Permission System Guide
Muonroi provides a role-and-permission model built around enums, cached permission resolution, and API helpers for management screens.
Define permissions
Permissions are usually declared as an enum. If you use bitmask evaluation, mark the enum with [Flags].
[Flags]
public enum MyPermission
{
ViewUser = 1 << 0,
CreateUser = 1 << 1,
UpdateUser = 1 << 2,
DeleteUser = 1 << 3
}
MPermissionExtension.CalculatePermissionsBitmask aggregates these values into a long.
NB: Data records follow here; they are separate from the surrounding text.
Lemma consume_first_spec rid u amount now subs : forall d fs tr,
  wf_subs d -> 0 < amount -> pre_consume d rid = None ->
  (forall c, In c subs -> stored c d /\ sub_ok c) ->
  wp (consume_first rid u amount now subs)
   (fun r s' => match r with
                | inl _ => True
                | inr res => wf_subs (st_db s') /\ exists c, In c subs /\ consumed rid u amount c res (st_db s')
                end) e (mkSt d fs tr).
Proof.
  induction subs as [|c subs IH]; intros d fs tr Hwf Ha Hpc Hsubs; cbn [consume_first]; [by wp_step|].
  destruct (Hsubs c) as [Hst Hok]; [by left|].
  wp_step. apply (wp_keeps (fun d => d)); [apply plan_reads|]. intros [err|plan] d0 f0 ->; [done|].
  wp_step. apply wp_maybeReset; [done | done |]. intros sub d1 f1 (Hid & Hus & Htot & Hused) Hd1.
  assert (wf_subs d1 /\ (forall x, stored x d -> stored x d1) /\ pre_consume d1 rid = None) as (Hwf1 & Hst1 & Hpc1).
  { destruct Hd1 as [->| ->]; [done|]. split_and!; [by apply wf_subs_put | | done].
    intros x Hx. by apply stored_put. }
  cbv zeta. wp_step.
  { eapply wp_mono; [apply IH; [done | done | done |]|].
    - intros x Hx. destruct (Hsubs x) as [H1 H2]; [by right|]. auto.
    - intros [err|res] s' H; [done|]. destruct H as [H1 (c' & Hin & Hc)]. split; [done|].
      exists c'. split; [by right | done]. }
  do 2 wp_step. cbn beta iota. do 2 wp_step.
  assert (forall err f, wp (duplicate ← attempt (find_first PreConsumes (fun r => str_eqb (pc_request_id r) rid));
      match duplicate with inl _ => raise err | inr record => replay_result record end)
    (fun r s' => match r with inl _ => True
       | inr res => wf_subs (st_db s') /\ exists c', In c' (c :: subs) /\ consumed rid u amount c' res (st_db s') end)
    e (mkSt d1 f tr)) as Hdup.
  { intros err f. do 2 wp_step. apply wp_find_first; intros; cbn beta iota; [by wp_step..|].
    cbn [t_get PreConsumes] in *. unfold pre_consume, has_pc in Hpc1. congruence. }
  apply wp_create; cbn beta iota; [intros; apply Hdup | intros; apply Hdup |].
  intros f2 Hclash. set (rec := t_assign PreConsumes _ _) in *.
  assert (pc_request_id rec = rid /\ pc_status rec = "consumed"%string /\ pc_pre_consumed rec = amount /\
    pc_user_subscription_id rec = us_id sub /\ pc_user_id rec = u) as (Hr1 & Hr2 & Hr3 & Hr4 & Hr5) by done.
  clearbody rec. set (d2 := t_set PreConsumes _ d1).
  assert (wf_subs d2) as Hwf2 by (by apply create_pc_wf).
  assert (pre_consume d2 rid = Some rec) as Hpc2.
  { unfold pre_consume, d2. cbn. rewrite find_app. unfold pre_consume in Hpc1. rewrite Hpc1. cbn.
    by rewrite (proj2 (has_pc_spec rid rec) Hr1). }
  match goal with |- context [save Subscriptions ?x] => set (sub' := x) end. wp_step.
  assert (stored sub' d2) as Hst2 by (apply (stored_same c sub' d2 Hid), Hst1, Hst).
  apply wp_save_sub; [done | done |]. intros f3. wp_step. cbn [st_db].
  split; [by apply wf_subs_put|]. exists c. split; [by left|].
  pose proof (sub_row_put sub' d2 Hst2) as Hrow. change (us_id sub') with (us_id sub) in Hrow. rewrite Hid in Hrow.
  unfold consumed. cbn [pr_UserSubscriptionId pr_PreConsumed pr_AmountTotal pr_AmountUsedAfter pr_AmountUsedBefore].
  split_and!; [done | done | done | done | done | | | |].
  - intros Hpos. rewrite Htot, (proj2 (Z.ltb_lt 0 _) Hpos) in Heqb. apply Z.ltb_ge in Heqb.
    destruct Hok as [Hmax Hb]. specialize (Hb Hpos). cbn. i64_simpl. lia.
  - unfold sub_used. by rewrite Hrow.
  - exists rec. by rewrite Hr4.
  - exists sub'. split; [done | exact Htot].
Qed.
End Exact.

Lemma preConsume_spec e d fs tr rid u amount :
  wf_subs d -> subs_ok d -> pre_consume d rid = None ->
  wp (PreConsumeUserSubscription rid u amount)
     (fun r s' => match r with
                  | inl _ => True
                  | inr res => wf_subs (st_db s') /\
                      exists c, In c (db_subs d) /\ active_of u (env_now e) c = true /\
                                consumed rid u amount c res (st_db s')
                  end) e (mkSt d fs tr).
Proof.
  intros Hwf Hok Hpc. unfold PreConsumeUserSubscription. do 3 (wp_step; [by wp_step|]).
  apply Z.leb_gt in Heqb1. apply wp_transaction; [done|]. intros f1.
  unfold preConsumeUserSubscriptionTx. wp_step; [by wp_step|]. do 2 wp_step. cbn beta iota. wp_step.
  apply wp_find_opt; [done|]. intros f2. cbn beta iota.
  change (List.find _ (t_get PreConsumes d)) with (pre_consume d rid). rewrite Hpc.
  do 2 wp_step. apply wp_find_all; intros; cbn beta iota; [by wp_step|].
  cbn [t_get Subscriptions]. set (l := List.filter _ (db_subs d)). destruct l as [|c0 l0] eqn:El; [by wp_step|].
  rewrite <- El. eapply wp_mono; [apply consume_first_spec; try done|].
  - intros c Hc%sorted_in. unfold l in Hc. apply filter_In in Hc as [Hc _]. split; [|by apply Hok].
    apply List.existsb_exists. exists c. split; [done | apply Z.eqb_refl].
  - intros [err|res] s' H; [done|]. split; [done|]. intros f3. destruct H as [H (c & Hin & Hc)]. split; [done|].
    exists c. apply sorted_in in Hin. unfold l in Hin. apply filter_In in Hin as [? ?]. done.
Qed.

(** A pre-consumption charges exactly one subscription: a success on a new
    request charges the requested amount to one active subscription of the
    user (reset first, when due), within its total, and records the charge
    under the request id. *)
Theorem preconsume_charges_one e d fs tr rid u amount res s' :
  wf_subs d -> subs_ok d -> pre_consume d rid = None ->
  PreConsumeUserSubscription rid u amount e (mkSt d fs tr) = (inr res, s') ->
  exists c, In c (db_subs d) /\ active_of u (env_now e) c = true /\
            consumed rid u amount c res (st_db s').
Proof.
  intros Hwf Hok Hpc E. exact (proj2 (wp_use _ _ _ _ _ _ (preConsume_spec e d fs tr rid u amount Hwf Hok Hpc) E)).
Qed.

Lemma subs_ok_demo : subs_ok Demo.db.
Proof. intros s [<-|[]]. split; [vm_compute; discriminate | intros _; vm_compute; split; discriminate]. Qed.

Definition demo_preconsume : M SubscriptionPreConsumeResult := PreConsumeUserSubscription "req-5" 1 120.

Lemma preconsume_charges_one_witness :
  exists c, In c (db_subs Demo.db) /\ active_of 1 Demo.now c = true /\
    consumed "req-5" 1 120 c (mkPreConsumeResult 5 120 300 50 170) (Demo.after demo_preconsume Demo.db).
Proof.
  exact (preconsume_charges_one Demo.env Demo.db [] [] "req-5" 1 120 _ (Demo.final demo_preconsume Demo.db)
    Demo.wf_subs_db subs_ok_demo eq_refl ltac:(vm_compute; reflexivity)).
Defined.

(** Idempotence: repeating the pre-consumption of a request, with whatever
    user and amount and however much later, answers with the subscription and
    the amount of the first one and charges nothing. *)
Theorem preconsume_idempotent e1 e2 d fs tr tr2 rid u amount u2 amount2 res s1 :
  wf_subs d -> subs_ok d -> pre_consume d rid = None -> 0 < u2 -> 0 < amount2 ->
  PreConsumeUserSubscription rid u amount e1 (mkSt d fs tr) = (inr res, s1) ->
  exists res2,
    PreConsumeUserSubscription rid u2 amount2 e2 (mkSt (st_db s1) [] tr2) = (inr res2, mkSt (st_db s1) [] tr2) /\
    pr_UserSubscriptionId res2 = pr_UserSubscriptionId res /\ pr_PreConsumed res2 = pr_PreConsumed res /\
    pr_AmountUsedAfter res2 = pr_AmountUsedAfter res.
Proof.
  intros Hwf Hok Hpc Hu2 Ha2 E.
  assert (str_eqb (trim_space rid) "" = false) as Hrid.
  { unfold PreConsumeUserSubscription in E. destruct (u <=? 0); [done|]. by destruct (str_eqb (trim_space rid) ""). }
  destruct (wp_use _ _ _ _ _ _ (preConsume_spec e1 d fs tr rid u amount Hwf Hok Hpc) E)
    as [_ (c & _ & _ & Hid & Hpre & _ & _ & _ & _ & Hused & (rec & Hrec & Hst & Hra & Hrs & _) & (row & Hrow & _))].
  unfold PreConsumeUserSubscription. rewrite (proj2 (Z.leb_gt u2 0)), Hrid, (proj2 (Z.leb_gt amount2 0)) by done.
  eexists. split.
  - apply run_transaction. unfold preConsumeUserSubscriptionTx.
    rewrite (proj2 (Z.leb_gt u2 0)), Hrid, (proj2 (Z.leb_gt amount2 0)) by done. cbn [orb].
    erewrite run_bind by reflexivity. erewrite run_bind by apply run_opt.
    change (List.find _ (t_get PreConsumes (st_db s1))) with (pre_consume (st_db s1) rid). rewrite Hrec.
    unfold replay_result. rewrite Hst. change (str_eqb "consumed" "refunded") with false. cbn iota.
    erewrite run_bind; [reflexivity|]. apply run_first. rewrite Hrs. exact Hrow.
  - cbn. unfold sub_used in Hused. rewrite Hrow in Hused. cbn in Hused.
    rewrite Hid, Hpre, Hra. apply List.find_some in Hrow as [_ Hrow%has_sub_spec]. by rewrite Hrow.
Qed.

Lemma preconsume_idempotent_witness :
  exists res2,
    PreConsumeUserSubscription "req-5" 1 999 Demo.env (mkSt (Demo.after demo_preconsume Demo.db) [] [])
      = (inr res2, mkSt (Demo.after demo_preconsume Demo.db) [] []) /\
    pr_UserSubscriptionId res2 = 5 /\ pr_PreConsumed res2 = 120 /\ pr_AmountUsedAfter res2 = 170.
Proof.
  exact (preconsume_idempotent Demo.env Demo.env Demo.db [] [] [] "req-5" 1 120 1 999
    (mkPreConsumeResult 5 120 300 50 170) (Demo.final demo_preconsume Demo.db)
    Demo.wf_subs_db subs_ok_demo eq_refl ltac:(lia) ltac:(lia) ltac:(vm_compute; reflexivity)).
Defined.
(* ===== verification/WildFlowSubmission.v ===== *)
(** * WildFlowSubmission: the lease under which an operation is submitted

    [src/model/wildflow_submission.go].  A worker claims a prepared operation
    with a lease token, begins the submission, and ends it as accepted,
    retryable or recovery required; a reconciler takes over what a dead worker
    left.  Each call is one transaction with a compare-and-swap update. *)

From S2P Require Import Prelude Schema Store WildFlowOperations WildFlowBilling.
From stdpp Require Import base numbers option strings list sorting.
From Stdlib Require Import ZArith Lia.
Open Scope Z_scope.

Definition WildFlowSubmissionPhaseSubmitting := "submitting"%string.
Definition WildFlowSubmissionPhaseRetryable := "retryable"%string.
Definition WildFlowSubmissionPhaseAccepted := "accepted"%string.
Definition WildFlowSubmissionPhaseFailed := "failed"%string.
Definition WildFlowSubmissionPhaseRecoveryRequired := "recovery_required"%string.

Definition ErrWildFlowSubmissionLeaseLost : Err := EText "WildFlow submission lease lost".

Definition blank (s : string) : bool := str_eqb (trim_space s) "".
Definition phase_in (phases : list string) (r : WildFlowOperation) : bool :=
  List.existsb (str_eqb (op_submission_phase r)) phases.

Definition loadWildFlowOperationForSubmission (operationID : string) : M WildFlowOperation :=
  if blank operationID then raise (EText "invalid WildFlow submission operation") else
  find_first Operations (has_operation operationID).

(** [tx.Where("id = ?", operation.ID).First(operation)] *)
Definition reload (operation : WildFlowOperation) : M WildFlowOperation :=
  find_first Operations (fun r => op_id r =? op_id operation).

(** The lease columns. *)
Definition set_lease (phase owner token : string) (expires now : Z) (r : WildFlowOperation) : WildFlowOperation :=
  r <| op_submission_phase := phase |> <| op_submission_owner := owner |>
    <| op_submission_lease_token := token |> <| op_submission_lease_expires_at := expires |>
    <| op_updated_time := now |>.

Definition open_phases : list string := [WildFlowSubmissionPhasePrepared; WildFlowSubmissionPhaseRetryable].

(** The row condition of the claim's update. *)
Definition free_to_claim (now id : Z) (r : WildFlowOperation) : bool :=
  (op_id r =? id) && str_eqb (op_job_id r) "" && str_eqb (op_state r) "submitting" &&
  phase_in open_phases r &&
  (str_eqb (op_submission_lease_token r) "" || (op_submission_lease_expires_at r <=? now)).

Definition ClaimWildFlowOperationSubmission (operationID owner leaseToken : string) (leaseExpiresAt : Z)
  : M (WildFlowOperation * bool) :=
  now ← GetTimestamp;
  if blank operationID || blank owner || (128 <? Z.of_nat (String.length owner)) || blank leaseToken ||
     (64 <? Z.of_nat (String.length leaseToken)) || (leaseExpiresAt <=? now)
  then raise (EText "invalid WildFlow submission lease") else
  transaction (
    operation ← loadWildFlowOperationForSubmission operationID;
    if negb (str_eqb (op_job_id operation) "") || negb (str_eqb (op_state operation) "submitting") ||
       negb (phase_in open_phases operation)
    then mret (operation, false) else
    if (0 <? op_submission_retry_until operation) && (op_submission_retry_until operation <=? now)
    then mret (operation, false) else
    if negb (str_eqb (op_submission_lease_token operation) "") && (now <? op_submission_lease_expires_at operation)
    then mret (operation, false) else
    n ← update Operations (free_to_claim now (op_id operation))
          (set_lease WildFlowSubmissionPhasePrepared owner leaseToken leaseExpiresAt now);
    operation ← reload operation;
    mret (operation, (n =? 1) && str_eqb (op_submission_owner operation) owner &&
                     str_eqb (op_submission_lease_token operation) leaseToken)).

(** A prepared operation whose lease [owner] and [leaseToken] hold at [now]. *)
Definition prepared_for (owner leaseToken : string) (now : Z) (r : WildFlowOperation) : bool :=
  str_eqb (op_state r) "submitting" && str_eqb (op_job_id r) "" &&
  str_eqb (op_submission_phase r) WildFlowSubmissionPhasePrepared &&
  str_eqb (op_submission_owner r) owner && str_eqb (op_submission_lease_token r) leaseToken &&
  (now <? op_submission_lease_expires_at r).

Definition begun (now : Z) (r : WildFlowOperation) : WildFlowOperation :=
  r <| op_submission_phase := WildFlowSubmissionPhaseSubmitting |>
    <| op_submission_attempt ::= fun n => n + 1 |>
    <| op_submission_started_time := now |> <| op_updated_time := now |>.

Definition BeginWildFlowOperationSubmission (operationID owner leaseToken : string) : M WildFlowOperation :=
  now ← GetTimestamp;
  transaction (
    operation ← loadWildFlowOperationForSubmission operationID;
    if negb (prepared_for owner leaseToken now operation) then raise ErrWildFlowSubmissionLeaseLost else
    n ← update Operations (fun r => (op_id r =? op_id operation) && prepared_for owner leaseToken now r) (begun now);
    if negb (n =? 1) then raise ErrWildFlowSubmissionLeaseLost else
    reload operation).

Definition leased_to (owner leaseToken : string) (phases : list string) (r : WildFlowOperation) : bool :=
  phase_in phases r && str_eqb (op_submission_owner r) owner && str_eqb (op_submission_lease_token r) leaseToken.

Definition transitionWildFlowSubmissionLease (operationID owner leaseToken : string) (allowedPhases : list string)
    (updates : WildFlowOperation -> WildFlowOperation) : M WildFlowOperation :=
  if blank operationID || blank owner || blank leaseToken then raise ErrWildFlowSubmissionLeaseLost else
  transaction (
    operation ← loadWildFlowOperationForSubmission operationID;
    if negb (leased_to owner leaseToken allowedPhases operation) then raise ErrWildFlowSubmissionLeaseLost else
    n ← update Operations (fun r => (op_id r =? op_id operation) && leased_to owner leaseToken allowedPhases r) updates;
    if negb (n =? 1) then raise ErrWildFlowSubmissionLeaseLost else
    reload operation).

(** The end of a lease: its columns are cleared. *)
Definition end_lease (phase state errorCode : string) (now : Z) (r : WildFlowOperation) : WildFlowOperation :=
  (set_lease phase "" "" 0 now r) <| op_state := state |> <| op_last_error_code := errorCode |>.

Definition retried (errorCode : string) (retryUntil now : Z) (r : WildFlowOperation) : WildFlowOperation :=
  (end_lease WildFlowSubmissionPhaseRetryable "submitting" errorCode now r)
    <| op_submission_retry_until ::= fun t => if (0 <? t) && (t <? retryUntil) then t else retryUntil |>.
Definition recovered (errorCode : string) (now : Z) : WildFlowOperation -> WildFlowOperation :=
  end_lease WildFlowSubmissionPhaseRecoveryRequired "recovery_required" errorCode now.
Definition accepted (jobID state : string) (now : Z) (r : WildFlowOperation) : WildFlowOperation :=
  (end_lease WildFlowSubmissionPhaseAccepted state "" now r)
    <| op_job_id := jobID |> <| op_submission_retry_until := 0 |>.

Definition MarkWildFlowOperationSubmissionRetryable (operationID owner leaseToken errorCode : string)
    (retryUntil : Z) : M WildFlowOperation :=
  now ← GetTimestamp;
  if retryUntil <=? now then raise (EText "invalid WildFlow submission retry deadline") else
  transitionWildFlowSubmissionLease operationID owner leaseToken
    [WildFlowSubmissionPhasePrepared; WildFlowSubmissionPhaseSubmitting] (retried errorCode retryUntil now).

Definition MarkWildFlowOperationSubmissionRecoveryRequired (operationID owner leaseToken errorCode : string)
  : M WildFlowOperation :=
  now ← GetTimestamp;
  transitionWildFlowSubmissionLease operationID owner leaseToken
    [WildFlowSubmissionPhaseSubmitting] (recovered errorCode now).

Definition CompleteWildFlowOperationSubmission (operationID owner leaseToken jobID state : string)
  : M WildFlowOperation :=
  if blank jobID || blank state then raise (EText "invalid WildFlow submitted job") else
  now ← GetTimestamp;
  transitionWildFlowSubmissionLease operationID owner leaseToken
    [WildFlowSubmissionPhaseSubmitting] (accepted jobID state now).

(** ** Reconciliation *)

Definition awaits_refund (r : WildFlowOperation) : bool :=
  str_eqb (op_billing_state r) WildFlowBillingStateReserved ||
  str_eqb (op_billing_state r) WildFlowBillingStateRefunding.

Definition in_state_phase (state phase : string) (r : WildFlowOperation) : bool :=
  str_eqb (op_state r) state && str_eqb (op_submission_phase r) phase.

(** One candidate's transaction: whether it moved and whether a refund is due.
    A NULL phase is the empty one. *)
Definition reconcile_candidate_tx (operationID : string) (now : Z) : M (bool * bool) :=
  operation ← loadWildFlowOperationForSubmission operationID;
  if in_state_phase "submitting" "" operation then
    update Operations (fun r => (op_id r =? op_id operation) && in_state_phase "submitting" "" r)
      (recovered "legacy_submission_state_unknown" now) ;;
    mret (true, false)
  else if in_state_phase "submitting" WildFlowSubmissionPhaseSubmitting operation &&
          (0 <? op_submission_lease_expires_at operation) && (op_submission_lease_expires_at operation <=? now) then
    update Operations (fun r => (op_id r =? op_id operation) &&
        in_state_phase "submitting" WildFlowSubmissionPhaseSubmitting r &&
        str_eqb (op_submission_lease_token r) (op_submission_lease_token operation) &&
        (op_submission_lease_expires_at r <=? now))
      (recovered "submission_lease_expired" now) ;;
    mret (true, false)
  else if str_eqb (op_state operation) "submitting" && phase_in open_phases operation &&
          (0 <? op_submission_retry_until operation) && (op_submission_retry_until operation <=? now) then
    update Operations (fun r => (op_id r =? op_id operation) && str_eqb (op_state r) "submitting")
      (end_lease WildFlowSubmissionPhaseFailed "failed" "submission_retry_expired" now) ;;
    mret (true, awaits_refund operation)
  else if in_state_phase "failed" WildFlowSubmissionPhaseFailed operation then
    mret (awaits_refund operation, awaits_refund operation)
  else mret (false, false).

(** The refund after the commit, and its audit entry. *)
Definition refund_submission (uuid operationID : string) : M (list Err) :=
  r ← attempt (RefundWildFlowOperationBilling operationID);
  match r with
  | inl err => mret [EWrap ("operation " ++ operationID ++ " submission refund: ") err ""]
  | inr (refunded, _) =>
      if negb (str_eqb (op_billing_state refunded) WildFlowBillingStateRefunded) then mret [] else
      p ← attempt (RecordWildFlowBillingLog uuid refunded LogTypeRefund "WildFlow job refunded");
      mret (match p with
            | inl err => [EWrap ("operation " ++ operationID ++ " refund projection: ") err ""]
            | inr _ => []
            end)
  end.

(** [uuid n] is the claim token of the [n]-th candidate. *)
Fixpoint reconcileWildFlowSubmissionCandidates (uuid : nat -> string) (candidates : list WildFlowOperation)
    (now processed : Z) (errs : list Err) : M (Z * list Err) :=
  match candidates with
  | [] => mret (processed, errs)
  | candidate :: rest =>
      let next := fun n => uuid (S n) in
      r ← attempt (transaction (reconcile_candidate_tx (op_operation_id candidate) now));
      match r with
      | inl err => reconcileWildFlowSubmissionCandidates next rest now processed
          (errs ++ [EWrap ("operation " ++ op_operation_id candidate ++ " submission reconciliation: ") err ""])
      | inr (false, _) => reconcileWildFlowSubmissionCandidates next rest now processed errs
      | inr (true, false) => reconcileWildFlowSubmissionCandidates next rest now (processed + 1) errs
      | inr (true, true) =>
          more ← refund_submission (uuid O) (op_operation_id candidate);
          reconcileWildFlowSubmissionCandidates next rest now (processed + 1) (errs ++ more)
      end
  end.

(** The rows the periodic run looks at. *)
Definition needs_reconciliation (now : Z) (r : WildFlowOperation) : bool :=
  str_eqb (op_job_id r) "" &&
  (in_state_phase "submitting" "" r ||
   (in_state_phase "submitting" WildFlowSubmissionPhaseSubmitting r &&
    (0 <? op_submission_lease_expires_at r) && (op_submission_lease_expires_at r <=? now)) ||
   (str_eqb (op_state r) "submitting" && phase_in open_phases r &&
    (0 <? op_submission_retry_until r) && (op_submission_retry_until r <=? now)) ||
   (in_state_phase "failed" WildFlowSubmissionPhaseFailed r && awaits_refund r)).

Definition ReconcileExpiredWildFlowSubmissionLeases (uuid : nat -> string) (now limit : Z) : M (Z * list Err) :=
  clock ← GetTimestamp;
  let now := if now <=? 0 then clock else now in
  candidates ← find_all Operations (needs_reconciliation now);
  reconcileWildFlowSubmissionCandidates uuid
    (take (Z.to_nat (reconcile_limit limit)) (merge_sort op_updated_order candidates)) now 0 [].

Definition ReconcileWildFlowSubmissionLease (uuid operationID : string) (now : Z) : M (bool * list Err) :=
  if blank operationID then raise (EText "invalid WildFlow submission operation") else
  clock ← GetTimestamp;
  let now := if now <=? 0 then clock else now in
  candidate ← attempt (find_first Operations (has_operation operationID));
  match candidate with
  | inl ErrRecordNotFound => mret (false, [])
  | inl err => raise err
  | inr candidate =>
      '(processed, errs) ← reconcileWildFlowSubmissionCandidates (fun _ => uuid) [candidate] now 0 [];
      mret (processed =? 1, errs)
  end.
That implies a practical limit of 64 distinct flags in one bitmask.
If your project needs more than 64 permissions, use one of these alternatives:
- Store permission names as claims or strings.
- Split permissions across multiple claims.
- Build a custom resolver backed by database metadata instead of a single bitmask.
Register permission checks
Dynamic permission evaluation can be added through the built-in filter registration.
services.AddDynamicPermission<MyDbContext>();
Then decorate controllers or actions with a permission requirement.
[AuthorizePermission("User.View")]
public IActionResult GetUsers() => Ok();
Resolved permissions are commonly cached by user key, for example user_permissions:{userId}, to avoid repeated joins across users, roles, and permission tables.
Resolution model
A user's effective permissions usually come from two sources:
- Direct user-to-permission assignments.
- Permissions granted through roles.
The stack exposes helpers such as MAuthControllerBase and AuthService<TPermission, TDbContext> for common identity-management endpoints.
The normal authentication flow is:
JwtMiddlewareparses the token and assigns the principal.MAuthenMiddlewareverifies token validity state, often with Redis-backed checks.- The resolved identity and permissions become available to the request pipeline.
Default tables
When you use the built-in auth and permission model, MDbContext commonly exposes these tables:
| Table | Purpose |
|---|---|
MUsers | User accounts |
MRoles | Role definitions |
MPermissions | Permission metadata and enum mapping |
MRolePermissions | Role-to-permission links |
MUserRoles | User-to-role links |
MRefreshTokens | Refresh tokens and token validity state |
MUserTokens | External login tokens when enabled |
MUserLoginAttempts | Login failure and lockout history |
MLanguages | Optional localization metadata |
MPermissionGroups | UI grouping for permissions |
MPermissionAuditLogs | Optional permission audit trail |
These tables are created through the application's migrations and surfaced through DbSet properties on MDbContext.
Frontend synchronization
Frontend clients should not hardcode the permission catalog. Instead, load it from the backend so the UI stays aligned with deployed policy data.
MAuthControllerBase commonly exposes a permission-definitions endpoint similar to:
[
{
"groupName": "System",
"groupDisplayName": "System",
"permissions": ["Auth_All"]
}
]
Load this during application startup or when the authenticated session changes.
Checklist
- Keep permission names stable once clients depend on them.
- Do not exceed the 64-bit bitmask model unless you intentionally switch strategies.
- Clear permission caches after changing user roles or direct assignments.
- Prefer backend-driven permission definitions so UI and API policy stay in sync.